In an online order processing scenario in which the Billing bounded context makes an HTTP call to a third-party payment provider, if the network is down or the payment provider goes offline, the order cannot be completed. At this point, the potential customer will be unhappy that she can’t purchase products, and the business will be even less happy considering it missed out on revenue. Consider the case of a busy Christmas period or a major sporting occasion; a large part of the business model for many companies is maximizing opportunity at these key events. If the system is down, there could be severe consequences for the business. You will see later in this chapter how to avoid these problems, even when major failures happen.

RPC Costs More to Scale

Using the same e-commerce scenario, the scalability limitations of systems that use RPC can be demonstrated. Consider the case in which a business stakeholder sends you an e-mail expressing concern at the number of complaints received from users. You are being told that hundreds of users are reporting a very slow website, while others are reporting that sometimes they completely fail to reach the home page at all because of timeout errors. The problem is a scaling issue because the current system cannot support the current number of concurrent users.

To improve user satisfaction and reduce the number of complaints, the website would need to be faster and able to support more concurrent users. Unfortunately, the Sales, Billing, and Shipping bounded contexts all have to do some processing before the user gets a response, as illustrated in Figure 11.9. That means all of them need increased resources in order to give the business a faster website. If just the website gets faster servers, the user will still be waiting the same amount of time for each of the bounded contexts to do their work. This is undesirable because it is not easy to just make the website faster.

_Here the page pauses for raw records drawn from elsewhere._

(** X5: after any sequence of outcomes, [sent_packets] is their number and
    [received_packets] the number of successes; the minimum and the maximum
    bound the time of every success; the minimum is the time of a success,
    or still infinite when there is none; the maximum is the time of a
    success, or still the initial 0. *)
Theorem extrema_are_recorded_times (outs : list (option Response)) :
  let st := record_all outs init in
  sent_packets st = Z.of_nat (List.length outs)
  /\ received_packets st = Z.of_nat (List.length (filter succeeded outs))
  /\ (forall o, In o outs -> succeeded o = true ->
        num_le (rtt_min st) (Fin (elapsedMs o))
        /\ (elapsedMs o <= rtt_max st)%Q)
  /\ ((rtt_min st = Inf /\ filter succeeded outs = [])
      \/ exists o, In o outs /\ succeeded o = true
                   /\ rtt_min st = Fin (elapsedMs o))
  /\ (rtt_max st = 0%Q
      \/ exists o, In o outs /\ succeeded o = true /\ rtt_max st = elapsedMs o).
Proof.
  induction outs as [| o outs IH] using rev_ind.
  - simpl. split; [reflexivity |]. split; [reflexivity |].
    split; [intros o' [] |]. split; [left; split; reflexivity | left; reflexivity].
  - cbv zeta in IH |- *. rewrite record_all_snoc.
    destruct IH as (Hs & Hr & Hb & Hmin & Hmax).
    destruct (record_fields o (record_all outs init)) as (-> & -> & -> & -> & _).
    rewrite filter_app, !length_app. simpl filter.
    destruct (succeeded o) eqn:Eo; simpl List.length.
    + split; [lia |]. split; [lia |]. split; [| split].
      * intros o' Hin Ho'. apply in_app_or in Hin. destruct Hin as [Hin | [<- | []]].
        -- destruct (Hb o' Hin Ho') as (H1 & H2). split.
           ++ eapply num_le_trans; [apply py_min_le_l | exact H1].
           ++ eapply Qle_trans; [exact H2 | apply py_max_ge_l].
        -- split; [apply py_min_le_r | apply py_max_ge_r].
      * right. destruct (py_min_cases (rtt_min (record_all outs init)) (Fin (elapsedMs o)))
          as [E | E]; rewrite E.
        -- destruct Hmin as [(Hinf & _) | (o' & Hin & Ho' & Ho'')].
           ++ exfalso. unfold py_min in E. rewrite Hinf in E. simpl in E.
              discriminate.
           ++ exists o'. split; [apply in_or_app; now left | auto].
        -- exists o. split; [apply in_or_app; right; now left | auto].
      * destruct (py_max_cases (rtt_max (record_all outs init)) (elapsedMs o))
          as [E | E]; rewrite E.
        -- destruct Hmax as [H0 | (o' & Hin & Ho' & Ho'')]; [now left |].
           right. exists o'. split; [apply in_or_app; now left | auto].
        -- right. exists o. split; [apply in_or_app; right; now left | auto].
    + rewrite app_nil_r. split; [lia |]. split; [lia |]. split; [| split].
      * intros o' Hin Ho'. apply in_app_or in Hin. destruct Hin as [Hin | [<- | []]].
        -- now apply Hb.
        -- congruence.
      * destruct Hmin as [H | (o' & Hin & Ho' & Ho'')]; [now left |].
        right. exists o'. split; [apply in_or_app; now left | auto].
      * destruct Hmax as [H0 | (o' & Hin & Ho' & Ho'')]; [now left |].
        right. exists o'. split; [apply in_or_app; now left | auto].
Qed.

(** ** Runs, interrupted or not *)

Lemma probes_snoc (tr : list effect) (e : effect) :
  probes (tr ++ [e])
  = (probes tr + match e with Ping _ _ _ _ _ => 1 | _ => 0 end)%nat.
Proof.
  unfold probes. rewrite filter_app, length_app. destruct e; simpl; lia.
Qed.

As before, alternative techniques exist that allow the business to scale just the website, or indeed any other bounded context, in isolation on an efficient, as-needed basis. You will read about them later in this chapter.

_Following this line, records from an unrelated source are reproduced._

(** ** Round trip *)

Lemma transposed_valid uninit input :
  valid_input input → valid_input (transposed uninit input).
Proof.
  intros Hv. pose proof Hv as [Hc Hr Ht Hfix [Hfc Hfr]].
  assert (num_columns (transposed uninit input) = num_rows input) as Hnc
    by (apply num_columns_transposed; lia).
  assert (num_rows (transposed uninit input) = num_columns input) as Hnr.
  { rewrite num_rows_get_column.
    by destruct (transposed_column_shape uninit input 0 ltac:(lia)) as (_ & -> & _). }
  assert (type (get_column (transposed uninit input) 0) = type (get_column input 0)) as Hty.
  { by destruct (transposed_column_shape uninit input 0 ltac:(lia)) as (-> & _). }
  split; rewrite ?Hnc, ?Hnr, ?Hty; try done.
  - apply forallb_forall. intros c Hc'%list_elem_of_In. apply bool_decide_eq_true_2.
    destruct (elem_of_transposed type uninit input c) as [j Hj]; try done.
  - split; by rewrite ?Hnc, ?Hnr.
Qed.

Lemma enough_fuel_transposed fuel uninit input :
  valid_input input → enough_fuel fuel input → enough_fuel fuel (transposed uninit input).
Proof.
  intros Hv [Hfc Hfr]. pose proof (transposed_valid uninit input Hv) as [_ _ _ _ _].
  pose proof Hv as [Hc Hr _ _ _].
  assert (num_columns (transposed uninit input) = num_rows input) as Hnc
    by (apply num_columns_transposed; lia).
  assert (num_rows (transposed uninit input) = num_columns input) as Hnr.
  { rewrite num_rows_get_column.
    by destruct (transposed_column_shape uninit input 0 ltac:(lia)) as (_ & -> & _). }
  split; rewrite ?Hnc, ?Hnr; lia.
Qed.

(** C5 as stated fails on a table without rows: one [INT32] column of zero
    rows is transposed to the table without columns, and transposing that
    again does not bring the column back. *)
Lemma transpose_round_trip_zero_rows :
  ∃ out1 out2,
    transpose 1 example_uninit zero_row_table = ([], Ok out1) ∧
    transpose 1 example_uninit out1 = ([], Ok out2) ∧
    num_columns zero_row_table = 1 ∧ num_columns out2 = 0 ∧
    num_columns out2 ≠ num_columns zero_row_table.
Proof. exists [], []. repeat split. by vm_compute. Qed.

(** C5 (round trip), amended.  For a valid table with at least one column
    and one row, transposing twice succeeds and gives a table with the
    column count, the row count and the element values of the original. *)
Theorem transpose_round_trip fuel uninit1 uninit2 input :
  valid_input input → enough_fuel fuel input →
  ∃ out1 out2,
    transpose fuel uninit1 input = (transpose_events input, Ok out1) ∧
    transpose fuel uninit2 out1 = (transpose_events out1, Ok out2) ∧
    num_columns out2 = num_columns input ∧ num_rows out2 = num_rows input ∧
    ∀ i j, 0 ≤ i < num_columns input → 0 ≤ j < num_rows input →
           element (get_column out2 i) j = element (get_column input i) j.
Proof.
  intros Hv Hf.
  pose proof (transposed_valid uninit1 input Hv) as Hv1.
  pose proof (enough_fuel_transposed fuel uninit1 input Hv Hf) as Hf1.
  pose proof Hv as [Hc Hr _ _ _].
  assert (num_columns (transposed uninit1 input) = num_rows input) as Hnc
    by (apply num_columns_transposed; lia).
  assert (num_rows (transposed uninit1 input) = num_columns input) as Hnr.
  { rewrite num_rows_get_column.
    by destruct (transposed_column_shape uninit1 input 0 ltac:(lia)) as (_ & -> & _). }
  exists (transposed uninit1 input), (transposed uninit2 (transposed uninit1 input)).
  split; [by apply transpose_run|]. split; [by apply transpose_run|].
  split; [|split].
  - rewrite num_columns_transposed; lia.
  - rewrite num_rows_get_column.
    destruct (transposed_column_shape uninit2 (transposed uninit1 input) 0 ltac:(lia))
      as (_ & -> & _). done.
  - intros i j Hi Hj. rewrite transposed_element by (done || lia).
    by apply transposed_element.
Qed.

Lemma transpose_round_trip_witness :
  ∃ out1 out2,
    transpose 4 example_uninit example_table = (transpose_events example_table, Ok out1) ∧
    transpose 4 example_uninit out1 = (transpose_events out1, Ok out2) ∧
    num_columns out2 = num_columns example_table ∧
    num_rows out2 = num_rows example_table ∧
    ∀ i j, 0 ≤ i < num_columns example_table → 0 ≤ j < num_rows example_table →
           element (get_column out2 i) j = element (get_column example_table i) j.
Proof.
  apply (transpose_round_trip 4 example_uninit example_uninit example_table).
  - solve_example_valid.
  - solve_example_fuel.
Defined.

(** * Degenerate input and failures *)

(** C6 (degenerate input).  On a table without columns or without rows
    [transpose] returns the empty table (no column, no row), makes no
    device request and raises no error. *)
Theorem transpose_degenerate fuel uninit input :
  num_columns input = 0 ∨ num_rows input = 0 →
  ∃ out,
    transpose fuel uninit input = ([], Ok out) ∧ num_columns out = 0 ∧ num_rows out = 0.
Proof.
  intros Hd. exists []. unfold transpose. by rewrite decide_True.
Qed.

Lemma transpose_degenerate_witness :
  ∃ out,
    transpose 0 example_uninit zero_row_table = ([], Ok out) ∧
    num_columns out = 0 ∧ num_rows out = 0.
Proof.
  apply (transpose_degenerate 0 example_uninit zero_row_table).
  right. reflexivity.
Defined.

(** C7 (precondition failures).  On a table with columns and rows,
    [transpose] throws the "Column type mismatch" error when some column
    has another type than the first, and the "non-fixed-width type" error
    when all columns have one type that is not fixed-width; in both cases
    no output column has been allocated and no kernel launched, and no
    table is returned. *)
Theorem transpose_precondition_failures fuel uninit input :
  num_columns input ≠ 0 → num_rows input ≠ 0 →
  ((∃ c, c ∈ input ∧ type c ≠ type (get_column input 0)) →
     transpose fuel uninit input = ([], Throw TypeMismatch)) ∧
  ((∀ c, c ∈ input → type c = type (get_column input 0)) →
     is_fixed_width (type (get_column input 0)) = false →
     transpose fuel uninit input = ([], Throw UnsupportedType)).
Proof.
  intros Hc Hr. unfold transpose. rewrite decide_False by tauto. split.
  - intros (c & Hin & Hty).
    assert (forallb (λ col, bool_decide (type (get_column input 0) = type col)) input
            = false) as ->; [|done].
    apply not_true_is_false. intros Hall. apply Hty. symmetry.
    eapply bool_decide_eq_true_1. eapply forallb_forall in Hall; [done|].
    by apply list_elem_of_In.
  - intros Hall Hfix.
    assert (forallb (λ col, bool_decide (type (get_column input 0) = type col)) input
            = true) as ->.
    { apply forallb_forall. intros c Hin%list_elem_of_In.
      apply bool_decide_eq_true_2. symmetry. by apply Hall. }
    by rewrite Hfix.
Qed.

Lemma transpose_precondition_failures_witness :
  transpose 0 example_uninit mixed_table = ([], Throw TypeMismatch) ∧
  transpose 0 example_uninit string_table = ([], Throw UnsupportedType).
Proof.
  split.
  - apply (transpose_precondition_failures 0 example_uninit mixed_table);
      [vm_compute; discriminate..|].
    exists (mk_column FLOAT64 2 [3; 4] None 0 0). split; [|simpl; discriminate].
    apply list_elem_of_further, list_elem_of_here.
  - apply (transpose_precondition_failures 0 example_uninit string_table);
      [vm_compute; discriminate..| |reflexivity].
    intros c Hin. apply list_elem_of_singleton in Hin. rewrite Hin. reflexivity.
Defined.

RPC Involves Tight Coupling

Systems that use RPC have tightly coupled software components that can lead to couplings between teams as well as technical problems like those you just read about. When a system makes an RPC call to another system, there are actually multiple forms of tight coupling that you really need to be aware of. First, there is a logical coupling, because the logic in the service making the call is coupled to the service receiving the call. Second, there is a temporal coupling, because the service making the call expects a response straight away.

Logical Coupling

Removing dependencies on shared code can still result in coupling. If a service makes a call to another service, the called service has to exist and has to behave in a way that the calling service understands. Therefore, the calling service is logically coupled to the receiving service. The kinds of pain caused by a logical coupling can be similar to a shared-code dependency—changes in one place break functionality in another. Logical couplings can also cause pain when the service being called goes down due to failure, because in those cases neither service is functioning. This hurts reliability.

Temporal Coupling

Performance is a feature. The more performant a website is, the more research indicates that users will be converted into paying customers. If part of your system needs a speed increase to improve some aspect of user experience, it can be difficult if that component relies on another component to do some part of the processing and respond immediately. This is known as temporal coupling, and it is inherent to RPC. Figure 11.9 highlights temporal coupling, showing the user waiting for a response while each bounded context takes its turn to perform some processing. This leads to a component not being able to scale independently.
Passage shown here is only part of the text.